Later that day I got a tweet which reminded me that the first Vikings exhibition game is Aug. 10, and I thought about that. Heading over to the Giant Swede's house on a hot day in the middle of August, everything lush, the cicadas droning in the bushes, and how that day would be linked to a soft ochre-hued October Sunday, and then to a raw November afternoon, and then a wind-whipped whiteout December day.

Time's Winged Chariot, as Andrew Marvell called it — except it's more Time's Self-Driving Car now. You take your hands off the wheel, and it stays in its lane. You take your foot off the gas, and it drives on anyway. It actually seems to be speeding up.

That's where it helps to remember what this day is. We overthink the time we have ahead. The people who slumber in the cemeteries lack that luxury.

A few years ago when we hosted a Spanish exchange student, we went to Fort Snelling National Cemetery on Memorial Day. She was struck by the mute beauty of the endless white markers, the unified community, the sense of purpose and service. How every stone was the same, and every name was different.

You find yourself tarrying at the resting place of a stranger, reading the dates, saying the name out loud. How else can you pay them back? There are so many; the white stones are arrayed in rolling rows as far as you can see. There's no way to thank them all. You choose one, imagine the life that was. Speak the name of a stranger, and move on.

I see the graveyard every time I go to Terminal 2 at the airport, but it never registers as such, because I'm in a hurry. I have places to go. Very important things to do. It doesn't register when I leave the airport, either, because I have to get home, I'm tired, long day of sitting in a soft chair in the sky.

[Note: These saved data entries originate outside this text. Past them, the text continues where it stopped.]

Lemma display_check_ok : forall_ui display_ok = true.
Proof. vm_compute. reflexivity. Qed.

Lemma display_at a o w :
  on_range adSpendRange a = true -> on_range ordersRange o = true ->
  on_range avgOrderValueRange w = true -> display_ok a o w = true.
Proof. intros Ha Ho Hw. exact (forall_ui_spec display_ok a o w display_check_ok Ha Ho Hw). Qed.

Lemma ui_bounds a o w :
  on_range adSpendRange a = true -> on_range ordersRange o = true ->
  on_range avgOrderValueRange w = true ->
  (0 <= a <= 1000 /\ 0 <= o <= 40 /\ 0 <= w <= 100)%Z.
Proof.
  intros Ha Ho Hw.
  apply on_range_spec in Ha as [Ha _]; [|reflexivity].
  apply on_range_spec in Ho as [Ho _]; [|reflexivity].
  apply on_range_spec in Hw as [Hw _]; [|reflexivity].
  simpl in *. lia.
Qed.

Lemma pow2_53_lt_1e21 : (inject_Z (2 ^ 53) < inject_Z (10 ^ 21))%Q.
Proof. rewrite <- Zlt_Qlt. reflexivity. Qed.

Lemma below_two53_1e21 x :
  below_two53 x = true -> exists r, to_Q x = Some r /\ (Qabs r < inject_Z (10 ^ 21))%Q.
Proof.
  intros H. destruct (below_two53_spec x H) as (r & Hr & Hb).
  exists r. split; [exact Hr | eapply Qlt_trans; [exact Hb | apply pow2_53_lt_1e21]].
Qed.

(** [toFixed] prints a minus sign exactly for a negative number. *)
Lemma toFixed_sign x f r :
  to_Q x = Some r -> (Qabs r < inject_Z (10 ^ 21))%Q ->
  starts_with_minus (toFixed x f) = negb (Qle_bool 0 r).
Proof.
  intros Hx Hr. rewrite (toFixed_fixed x f r Hx Hr).
  destruct (fixed_string_value (fixed_n (Qabs r) f) f) as (q & _ & _ & c & t & d & Ht & Hd).
  destruct (Qle_bool 0 r); simpl.
  - rewrite Ht. simpl. exact (digit_not_minus c d Hd).
  - reflexivity.
Qed.

(** Every integer a slider state prints is one [number_toString_int]
    covers. *)
Lemma ui_printed a o w :
  on_range adSpendRange a = true -> on_range ordersRange o = true ->
  on_range avgOrderValueRange w = true ->
  printed_int a /\ printed_int o /\ printed_int w /\ printed_int (o * w)
  /\ printed_int (o * w - a).
Proof.
  intros Ha Ho Hw. destruct (ui_bounds a o w Ha Ho Hw) as (Ba & Bo & Bw).
  apply on_range_spec in Ha as [_ Ma]; [|reflexivity].
  apply on_range_spec in Hw as [_ Mw]; [|reflexivity]. simpl in Ma, Mw.
  rewrite Z.sub_0_r in Ma, Mw. apply Z.mod_divide in Ma, Mw; [|lia..].
  assert (Da : (5 | a)%Z) by (apply Z.divide_trans with 10%Z; [exists 2%Z; reflexivity | exact Ma]).
  assert (Dt : (5 | o * w)%Z) by (apply Z.divide_mul_r; exact Mw).
  unfold printed_int. repeat split; [left; split; [exact Da | lia] | right; lia
    | left; split; [exact Mw | lia] | left; split; [exact Dt | nia]
    | left; split; [apply Z.divide_sub_r; assumption | nia]].
Qed.
(** The service answers with a body that has no [fixedCode]. *)
Definition emptyReplyHost : Host :=
  host (lit "javascript") (range 0 0 0 14) (config (Some endpoint) None)
       (inr (BodyObject (mkResponse None (Some (lit "nothing to fix")) None)))
       None None None.

(** Preview on (the default); the user answers the prompts with [first]
    and [second]. *)
Definition previewHost (first second : option jstring) : Host :=
  host (lit "javascript") (range 0 0 0 14) (config (Some endpoint) None)
       (inr (BodyObject typoFix)) None first second.

(** The user types an [x] in front of the document [ab] while the request
    for the selected [a] is in flight; the service answers [A]. *)
Definition racingHost : Host :=
  host (lit "javascript") (range 0 0 0 1) (config (Some endpoint) (Some false))
       (inr (BodyObject (mkResponse (Some (lit "A")) (Some (lit "upper case")) None)))
       (Some (lit "xab")) None None.

Definition racingWorld : World := world (lit "ab").

(** Logging switched on, preview off. *)
Definition loggingHost (outcome : Thrown + Body) : Host :=
  mkHost (Some (editorOn (lit "javascript") (range 0 0 0 14)))
         (mkConfig (Some endpoint) None (Some true) (Some false))
         [typoDiagnostic] (fun _ => outcome) None None None true.
(** * vscode-cmantic: symbol ranges, text transforms and insertion positions

    A shallow embedding of [src/ProposedPosition.ts] (which holds the code of
    ProposedPosition, CSymbol, the accessors and SourceSymbol),
    [src/SourceDocument.ts] and [src/commands/updateSignature.ts].

    JavaScript strings are [string]s, string indices are [Z] (so that the
    [-1] of [indexOf] is kept), editor positions are pairs of naturals. *)

From Stdlib Require Import String Ascii List ZArith Lia Bool Arith PeanoNat.
Import ListNotations.

Open Scope string_scope.
Open Scope list_scope.
Open Scope nat_scope.

(** String concatenation (the [+] of JavaScript on strings). *)
Infix "+++" := String.append (right associativity, at level 60).

(* ===================================================================== *)
(** ** JavaScript strings *)
(* ===================================================================== *)

Module JS.

(** White space of [String.prototype.trim] and of the regex class [\s],
    restricted to the code units below 256. *)
Definition isSpace (c : ascii) : bool :=
  let n := nat_of_ascii c in
  ((9 <=? n) && (n <=? 13)) || (n =? 32) || (n =? 160).

(** Line terminators: the characters the regex [.] does not match. *)
Definition isLineTerminator (c : ascii) : bool :=
  let n := nat_of_ascii c in (n =? 10) || (n =? 13).

(** The regex class [\w] (which already holds the digits and [_]). *)
Definition isWord (c : ascii) : bool :=
  let n := nat_of_ascii c in
  ((48 <=? n) && (n <=? 57)) || ((65 <=? n) && (n <=? 90))
  || ((97 <=? n) && (n <=? 122)) || (n =? 95).

(** The double-quote character, by its code. *)
Definition doubleQuote : ascii := ascii_of_nat 34.

Definition lineFeed : ascii := ascii_of_nat 10.

Definition carriageReturn : ascii := ascii_of_nat 13.

Definition length (s : string) : Z := Z.of_nat (String.length s).

(** [s.substring(a, b)]: negative arguments count as 0, arguments past the
    end as the length, and the two are swapped when [a > b]. *)
Definition substring (s : string) (a b : Z) : string :=
  let a' := Z.to_nat (Z.max 0 a) in
  let b' := Z.to_nat (Z.max 0 b) in
  String.substring (Nat.min a' b') (Nat.max a' b' - Nat.min a' b') s.

(** [s.substring(a)] *)
Definition substringFrom (s : string) (a : Z) : string :=
  substring s a (length s).

Fixpoint startsWith (needle s : string) : bool :=
  match needle, s with
  | EmptyString, _ => true
  | String _ _, EmptyString => false
  | String a needle', String b s' => Ascii.eqb a b && startsWith needle' s'
  end.

(** First index [>= 0] at which [needle] occurs in [s], counted from
    [pos]. *)
Fixpoint indexOfNat (needle s : string) (pos : nat) : option nat :=
  if startsWith needle s then Some pos
  else match s with
       | EmptyString => None
       | String _ s' => indexOfNat needle s' (S pos)
       end.

Fixpoint skipn (n : nat) (s : string) : string :=
  match n, s with
  | O, _ => s
  | S _, EmptyString => EmptyString
  | S n', String _ s' => skipn n' s'
  end.

(** [s.indexOf(needle, from)]; [-1] when there is no occurrence. *)
Definition indexOfFrom (s needle : string) (from : Z) : Z :=
  let f := Nat.min (Z.to_nat (Z.max 0 from)) (String.length s) in
  match indexOfNat needle (skipn f s) f with
  | Some i => Z.of_nat i
  | None => (-1)%Z
  end.

Definition indexOf (s needle : string) : Z := indexOfFrom s needle 0.

Definition includes (s needle : string) : bool :=
  negb (indexOf s needle =? -1)%Z.

Fixpoint rev_acc (s acc : string) : string :=
  match s with
  | EmptyString => acc
  | String c s' => rev_acc s' (String c acc)
  end.

Definition rev (s : string) : string := rev_acc s EmptyString.

Fixpoint trimStart (s : string) : string :=
  match s with
  | String c s' => if isSpace c then trimStart s' else s
  | EmptyString => EmptyString
  end.
(** * fin-modeler: the financial projection engine

    A shallow embedding of [lib/financeEngine] (calculations, the
    projection driver [runScenario], the summary, the sanity checker and
    the benchmark lookup) together with the properties the specification
    states about it.

    Numbers.  A TypeScript [number] is modelled by [number] below: an exact
    rational, or one of the three non-finite values that JavaScript
    arithmetic produces ([Infinity], [-Infinity], [NaN]).  Rounding to
    binary64 and the sign of zero are not modelled.  Fields that the
    validation schemas (lib/validation/schemas.ts) declare [int()] and that
    the engine uses as indices or counters ([months], [monthOffset],
    [hiringDelayMonths], [count], ...) are integers [Z]. *)

From stdpp Require Import base numbers list strings pretty.
From Stdlib Require Import QArith Qcanon.

Local Open Scope Z_scope.

(** ** JavaScript numbers *)

Inductive number : Type :=
  | Fin (q : Qc)
  | PosInf
  | NegInf
  | NaN.

#[global] Instance number_eq_dec : EqDecision number.
Proof. solve_decision. Defined.

(** Literals: [int n] is the integer [n], [dec n d] the decimal [n/d]. *)
Definition int (n : Z) : number := Fin (Qc_of_Z n).
Definition dec (n : Z) (d : positive) : number := Fin (Q2Qc (n # d)).

Definition inf_of_sign (c : comparison) : number :=
  match c with Gt => PosInf | Lt => NegInf | Eq => NaN end.

Definition num_opp (x : number) : number :=
  match x with
  | Fin a => Fin (- a)%Qc
  | PosInf => NegInf
  | NegInf => PosInf
  | NaN => NaN
  end.

Definition num_add (x y : number) : number :=
  match x, y with
  | NaN, _ | _, NaN => NaN
  | Fin a, Fin b => Fin (a + b)%Qc
  | PosInf, NegInf | NegInf, PosInf => NaN
  | PosInf, _ | _, PosInf => PosInf
  | NegInf, _ | _, NegInf => NegInf
  end.

Definition num_sub (x y : number) : number := num_add x (num_opp y).

Definition num_mul (x y : number) : number :=
  match x, y with
  | NaN, _ | _, NaN => NaN
  | Fin a, Fin b => Fin (a * b)%Qc
  | Fin a, PosInf | PosInf, Fin a => inf_of_sign (a ?= 0)%Qc
  | Fin a, NegInf | NegInf, Fin a => inf_of_sign (CompOpp (a ?= 0)%Qc)
  | PosInf, PosInf | NegInf, NegInf => PosInf
  | PosInf, NegInf | NegInf, PosInf => NegInf
  end.

(** [x / y]: division by zero gives an infinity of the sign of [x], and
    [0 / 0] is [NaN]. *)
Definition num_div (x y : number) : number :=
  match x, y with
  | NaN, _ | _, NaN => NaN
  | Fin a, Fin b =>
      if decide (b = 0%Qc) then inf_of_sign (a ?= 0)%Qc else Fin (a / b)%Qc
  | Fin _, (PosInf | NegInf) => Fin 0%Qc
  | PosInf, Fin b => if bool_decide (b < 0)%Qc then NegInf else PosInf
  | NegInf, Fin b => if bool_decide (b < 0)%Qc then PosInf else NegInf
  | (PosInf | NegInf), (PosInf | NegInf) => NaN
  end.

(** [x < y]; every comparison with [NaN] is false. *)
Definition num_lt (x y : number) : bool :=
  match x, y with
  | NaN, _ | _, NaN => false
  | Fin a, Fin b => bool_decide (a < b)%Qc
  | _, NegInf => false
  | NegInf, _ => true
  | PosInf, _ => false
  | Fin _, PosInf => true
  end.

(** [x <= y] *)
Definition num_le (x y : number) : bool :=
  match x, y with
  | NaN, _ | _, NaN => false
  | Fin a, Fin b => bool_decide (a ≤ b)%Qc
  | NegInf, _ => true
  | _, PosInf => true
  | _, NegInf => false
  | PosInf, Fin _ => false
  end.

(** [x > y] and [x === y] *)
Definition num_gt (x y : number) : bool := num_lt y x.
Definition num_eq (x y : number) : bool :=
  match x, y with
  | NaN, _ | _, NaN => false
  | _, _ => bool_decide (x = y)
  end.

(** [Math.max(x, y)] and [Math.min(x, y)]: [NaN] if either argument is. *)
Definition Math_max (x y : number) : number :=
  match x, y with
  | NaN, _ | _, NaN => NaN
  | _, _ => if num_lt x y then y else x
  end.

Definition Math_min (x y : number) : number :=
  match x, y with
  | NaN, _ | _, NaN => NaN
  | _, _ => if num_lt y x then y else x
  end.

(** Truthiness of a number: [0] and [NaN] are falsy. *)
Definition truthy (x : number) : bool :=
  match x with
  | NaN => false
  | Fin a => negb (bool_decide (a = 0%Qc))
  | _ => true
  end.

(** [x || y] on numbers. *)
Definition num_or (x y : number) : number := if truthy x then x else y.

(** [ToNumber] of a property read: a missing property reads as
    [undefined], which converts to [NaN]. *)
Definition ToNumber (v : option number) : number := default NaN v.

(** [x ?? d] *)
Definition nullish {A} (x : option A) (d : A) : A := default d x.

Declare Scope num_scope.
Delimit Scope num_scope with num.
Bind Scope num_scope with number.
Infix "+" := num_add : num_scope.
Infix "-" := num_sub : num_scope.
Infix "*" := num_mul : num_scope.
Infix "/" := num_div : num_scope.

(** The outcome of a call that may throw. *)
Inductive outcome (A : Type) : Type :=
  | Returns (a : A)
  | Throws (msg : string).
Arguments Returns {A} a.
Arguments Throws {A} msg.
Lemma latest_conversation_created (phoneNumber : string)
    (rows : list conversation) (c : conversation) :
  latest_conversation phoneNumber rows = None ->
  conv_phone_number c = phoneNumber ->
  latest_conversation phoneNumber (rows ++ [c]) = Some c.
Proof.
  intros Hnone Hc. rewrite latest_conversation_none in Hnone.
  unfold latest_conversation. rewrite foldr_app. simpl.
  rewrite Hc, String.eqb_refl.
  induction rows as [|r rows IH]; simpl; [done|].
  destruct (String.eqb_spec (conv_phone_number r) phoneNumber) as [Hp|Hp].
  - destruct (Hnone r (list_elem_of_here _ _) Hp).
  - apply IH. intros c' Hc'. apply Hnone. by apply list_elem_of_further.
Qed.

(** X1. With the store answering, [getOrCreateConversation] returns a
    conversation of the user that is stored afterwards and that no other
    conversation of the user is more recent than; it adds a row only when
    the user had none, and then exactly one. *)
Theorem getOrCreateConversation_resolves (q_select q_insert : query_env)
    (phoneNumber : string) (userName : option string) (w : world) :
  q_fail q_select = false -> q_fail q_insert = false ->
  exists c w',
    getOrCreateConversation q_select q_insert phoneNumber userName w
    = (w', Returned c)
    /\ conv_phone_number c = phoneNumber
    /\ c ∈ conversations w'
    /\ (forall c', c' ∈ conversations w' -> conv_phone_number c' = phoneNumber ->
        conv_created_at c' <= conv_created_at c)
    /\ (w' = w
        \/ ((forall c', c' ∈ conversations w -> conv_phone_number c' <> phoneNumber)
            /\ conversations w' = conversations w ++ [c]
            /\ conv_user_name c = userName)).
Proof.
  intros Hs Hi. unfold getOrCreateConversation, bind, query. rewrite Hs. simpl.
  destruct (latest_conversation phoneNumber (conversations w)) as [c|] eqn:Hl.
  - apply latest_conversation_some in Hl as (Hin & Hp & Hmax).
    exists c, w. auto 10.
  - rewrite Hi. simpl. rewrite latest_conversation_none in Hl.
    eexists _, _. split; [reflexivity|]. simpl.
    split; [done|]. split; [apply elem_of_app; right; apply list_elem_of_here|].
    split.
    + intros c' [Hc'|Hc']%elem_of_app Hp'; [by destruct (Hl c' Hc')|].
      apply list_elem_of_singleton in Hc' as ->. simpl. lia.
    + right. auto.
Qed.
(** [l[-1]] and [l[-2]], with a default for the lists too short to have
    them (every use in the source is on a list long enough). *)
Definition last1 {A} (l : list A) (d : A) : A := List.last l d.
Definition last2 {A} (l : list A) (d : A) : A :=
  List.last (List.removelast l) d.

(** A slice bound [i] of a sequence of length [n]: a negative bound counts
    from the end, and every bound is clamped to [0..n]. *)
Definition bound (n i : Z) : nat :=
  Z.to_nat (if i <? 0 then Z.max 0 (i + n) else Z.min i n).

(** [l[start:stop]] *)
Definition slice {A} (l : list A) (start stop : Z) : list A :=
  let a := bound (len l) start in
  let b := bound (len l) stop in
  firstn (b - a) (skipn a l).

(** [l[:stop]] *)
Definition slice_to {A} (l : list A) (stop : Z) : list A :=
  firstn (bound (len l) stop) l.

Fixpoint sum (l : list Z) : Z :=
  match l with
  | [] => 0
  | x :: r => x + sum r
  end.

(** ** Strings *)

Definition newline : ascii := ascii_of_nat 10.

(** [s.split(sep)] for a separator of one character. *)
Fixpoint split (sep : ascii) (s : string) : list string :=
  match s with
  | EmptyString => [EmptyString]
  | String c r =>
      if Ascii.eqb c sep then EmptyString :: split sep r
      else match split sep r with
           | h :: t => String c h :: t
           | [] => [String c EmptyString]
           end
  end.

(** [needle in hay] *)
Fixpoint contains (needle hay : string) : bool :=
  String.prefix needle hay
  || match hay with
     | EmptyString => false
     | String _ r => contains needle r
     end.

(** [sep.join(l)] *)
Definition join (sep : string) (l : list string) : string :=
  String.concat sep l.

(** [s[n:]] for [0 <= n] *)
Fixpoint drop (n : nat) (s : string) : string :=
  match n, s with
  | O, _ => s
  | S n', String _ r => drop n' r
  | S _, EmptyString => EmptyString
  end.

(** [str(n)] of an [int] *)
Definition str (n : Z) : string :=
  DecimalString.NilZero.string_of_int (Z.to_int n).

(** [str(b)] of a [bool] *)
Definition str_bool (b : bool) : string := if b then "True" else "False".

(** The value of a decimal digit: the characters of codes 48 to 57. *)
Definition digit (c : ascii) : option Z :=
  let code := Z.of_nat (nat_of_ascii c) in
  if (48 <=? code) && (code <=? 57) then Some (code - 48) else None.

Fixpoint all_digits (s : string) : bool :=
  match s with
  | EmptyString => true
  | String c r =>
      match digit c with Some _ => all_digits r | None => false end
  end.

(** [s.isdigit()] on an ASCII text: not empty, and the digits 0 to 9 only.
    (Beyond ASCII the interpreter also counts other digit characters, the
    superscript two among them, which [int] then refuses.) *)
Definition isdigit (s : string) : bool :=
  match s with
  | EmptyString => false
  | _ => all_digits s
  end.

Fixpoint int_acc (acc : Z) (s : string) : Z :=
  match s with
  | EmptyString => acc
  | String c r =>
      int_acc (10 * acc + match digit c with Some d => d | None => 0 end) r
  end.

(** [int(s)] where [s.isdigit()] holds (the only use in the source), for an
    ASCII text of at most 4300 digits; the interpreter raises a
    [ValueError] on a longer one. *)
Definition int (s : string) : Z := int_acc 0 s.

(** [bin(n)] *)
Definition bin (n : Z) : string := BinaryString.of_Z n.

(** [sum(int(bit) for bit in s)]; on the slices of [bin] it is applied to,
    [s] has the characters 0 and 1 only (lemma [bin_slice_bits]). *)
Fixpoint sum_bits (s : string) : Z :=
  match s with
  | EmptyString => 0
  | String c r => match digit c with Some d => d | None => 0 end + sum_bits r
  end.

(** ** Files *)

Definition filesystem := string -> option string.
Lemma read_only_self : read_only (S := S) self.
Proof. intros this. reflexivity. Qed.

Lemma read_only_eval {A : Type} (c : completion A) : read_only (S := S) (eval c).
Proof. intros this. reflexivity. Qed.

Lemma read_only_bind {A B : Type} (m : meth S A) (k : A -> meth S B) :
  read_only m -> (forall a, read_only (k a)) -> read_only (bind m k).
Proof.
  intros Hm Hk this. unfold bind.
  specialize (Hm this). destruct (m this) as [[a | e] this']; simpl in Hm; subst this'.
  - apply Hk.
  - reflexivity.
Qed.

Lemma read_only_inherited {S' A : Type} (super : S' -> S) (set_super : S -> S' -> S')
    (m : meth S A) :
  (forall this, set_super (super this) this = this) ->
  read_only m -> read_only (inherited super set_super m).
Proof.
  intros Hlens Hm this. unfold inherited.
  specialize (Hm (super this)). destruct (m (super this)) as [c base]; simpl in *.
  subst base. apply Hlens.
Qed.

End ReadOnly.

Lemma set_super_super (this : RestService.t) :
  RestService.set_super (RestService.super this) this = this.
Proof. now destruct this. Qed.

Ltac read_only_step :=
  first
    [ apply read_only_ret
    | apply read_only_self
    | apply read_only_eval
    | apply read_only_bind; [| intro]
    | apply read_only_inherited; [exact set_super_super |]
    | match goal with
      | |- read_only (if ?b then _ else _) => destruct b
      | |- read_only (match ?x with _ => _ end) => destruct x
      end
    | progress cbv zeta ].

Ltac read_only_solve := repeat read_only_step.

Lemma base_verbs_read_only (path : string) (body options : value) :
  read_only (BaseService.get path options)
  /\ read_only (BaseService.post path body options)
  /\ read_only (BaseService.put path body options)
  /\ read_only (BaseService.delete path options).
Proof.
  unfold BaseService.get, BaseService.post, BaseService.put, BaseService.delete.
  repeat split; read_only_solve.
Qed.

Lemma invoke_read_only (c : call) : read_only (invoke c).
Proof.
  destruct c; simpl;
    unfold RestService.get, RestService.post, RestService.put, RestService.delete,
      RestService.getAll, RestService.query, RestService.getOne, RestService.createOne,
      RestService.updateOne, RestService.deleteOne;
    try (apply read_only_inherited; [exact set_super_super |];
         first [ apply (base_verbs_read_only path VNull options)
               | apply (base_verbs_read_only path body options) ]);
    read_only_solve.
Qed.

(** C8. No operation changes the instance it is called on: its transport,
    its headers object and its base path are after the call what they were
    before.  An instance is therefore, after any calls, still the one its
    constructor made from its class and its transport, and a call returns
    what it would have returned had no call come before it; what its
    observable notifies of is computed from the transport's answer. *)
Theorem operations_leave_instance_unchanged :
  (forall (c : call) (this : RestService.t),
     snd (invoke c this) = this
     /\ RestService.this_http (snd (invoke c this)) = RestService.this_http this
     /\ RestService.this_headers (snd (invoke c this)) = RestService.this_headers this
     /\ RestService.this_getBaseUrlPath (snd (invoke c this))
        = RestService.this_getBaseUrlPath this)
  /\ (forall (cs : list call) (cls : RestService.concrete) (http : HttpClient.t),
        invoke_all cs (RestService.constructor cls http) = RestService.constructor cls http)
  /\ (forall (c1 c2 : call) (this : RestService.t),
        fst (invoke c2 (snd (invoke c1 this))) = fst (invoke c2 this))
  /\ (forall (c : call) (this : RestService.t) (o : Observable),
        fst (invoke c this) = Returns o ->
        exists r, forall wire,
          o wire = Rx.catch_trace (RestService.this_handleError this)
                     (HttpClient.backend (RestService.this_http this) wire r)
                     (wire ++ [r])%list).
Proof.
  split; [| split; [| split]].
  - intros c this. rewrite (invoke_read_only c this). repeat split.
  - intros cs cls http. induction cs as [| c cs IH]; simpl; [reflexivity |].
    now rewrite (invoke_read_only c).
  - intros c1 c2 this. now rewrite (invoke_read_only c1 this).
  - intros c this o Ho.
    destruct (invoke_sends this c o Ho) as (r & o' & Ho' & Hs).
    rewrite Ho in Ho'. injection Ho' as <-. now exists r.
Qed.
(** What the check means: before each call that acts on an element there
    is a wait that reported it displayed (among the calls of the trace or
    before it), and before each click, when asked for, one that reported it
    clickable. *)
Lemma waited_first_sound c t :
  forall shown clickable,
    waited_first c shown clickable t = true ->
    forall t1 ev t2 h,
      t = t1 ++ ev :: t2 ->
      acts_on ev = Some h ->
      (In h shown \/ exists timeout, In (EWaitForDisplayed h timeout true) t1) /\
      (c = true -> ev = EClick h ->
       In h clickable \/ exists timeout, In (EWaitForClickable h timeout true) t1).
Proof.
  induction t as [|e0 t IH]; intros shown clickable Hok t1 ev t2 h Hsplit Hact.
  - destruct t1; discriminate Hsplit.
  - destruct t1 as [|e1 t1]; cbn [app] in Hsplit; injection Hsplit as -> Hrest.
    + destruct ev; try discriminate Hact; cbn [acts_on] in Hact;
        injection Hact as ->; cbn [waited_first] in Hok.
      * apply andb_true_iff in Hok as [Hok _].
        apply andb_true_iff in Hok as [Hshown Hclick].
        split; [left; apply among_In; exact Hshown|].
        intros -> _. cbn [negb orb] in Hclick. left. apply among_In. exact Hclick.
      * apply andb_true_iff in Hok as [Hshown _].
        split; [left; apply among_In; exact Hshown|]. intros _ [=].
    + assert (Hstep : exists shown' clickable',
                waited_first c shown' clickable' t = true /\
                (forall x, In x shown' ->
                   In x shown \/ exists timeout, e1 = EWaitForDisplayed x timeout true) /\
                (forall x, In x clickable' ->
                   In x clickable \/ exists timeout, e1 = EWaitForClickable x timeout true)).
      { destruct e1; cbn [waited_first] in Hok;
          try (exists shown, clickable; split; [exact Hok|split; auto]).
        - destruct reply.
          + exists (h0 :: shown), clickable. split; [exact Hok|]. split; [|auto].
            intros x [<-|Hx]; [right; eauto|left; exact Hx].
          + exists shown, clickable. split; [exact Hok|split; auto].
        - destruct reply.
          + exists shown, (h0 :: clickable). split; [exact Hok|]. split; [auto|].
            intros x [<-|Hx]; [right; eauto|left; exact Hx].
          + exists shown, clickable. split; [exact Hok|split; auto].
        - apply andb_true_iff in Hok as [_ Hok].
          exists shown, clickable. split; [exact Hok|split; auto].
        - apply andb_true_iff in Hok as [_ Hok].
          exists shown, clickable. split; [exact Hok|split; auto]. }
      destruct Hstep as (shown' & clickable' & Hok' & Hshown' & Hclick').
      destruct (IH shown' clickable' Hok' t1 ev t2 h Hrest Hact) as [Hd Hc].
      split.
      * destruct Hd as [Hin|[timeout Hin]].
        -- destruct (Hshown' h Hin) as [Hold|[timeout ->]]; [left; exact Hold|].
           right. exists timeout. left. reflexivity.
        -- right. exists timeout. right. exact Hin.
      * intros Hc1 Hev. destruct (Hc Hc1 Hev) as [Hin|[timeout Hin]].
        -- destruct (Hclick' h Hin) as [Hold|[timeout ->]]; [left; exact Hold|].
           right. exists timeout. left. reflexivity.
        -- right. exists timeout. right. exact Hin.
Qed.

It rarely occurs to me that the airport is adjacent to a vast cemetery for our veterans, that this place of earthbound finality is sandwiched between the terminals and runways where people leap into the sky every few minutes. The airport cannot expand here, because the stubborn souls of these planted platoons will not be moved. They won this ground and every white stone is a flag planted on the ground they earned.

It is always May in this place, even in the worst of winter. Because May is when we see the world for what it is, and wish for a little more.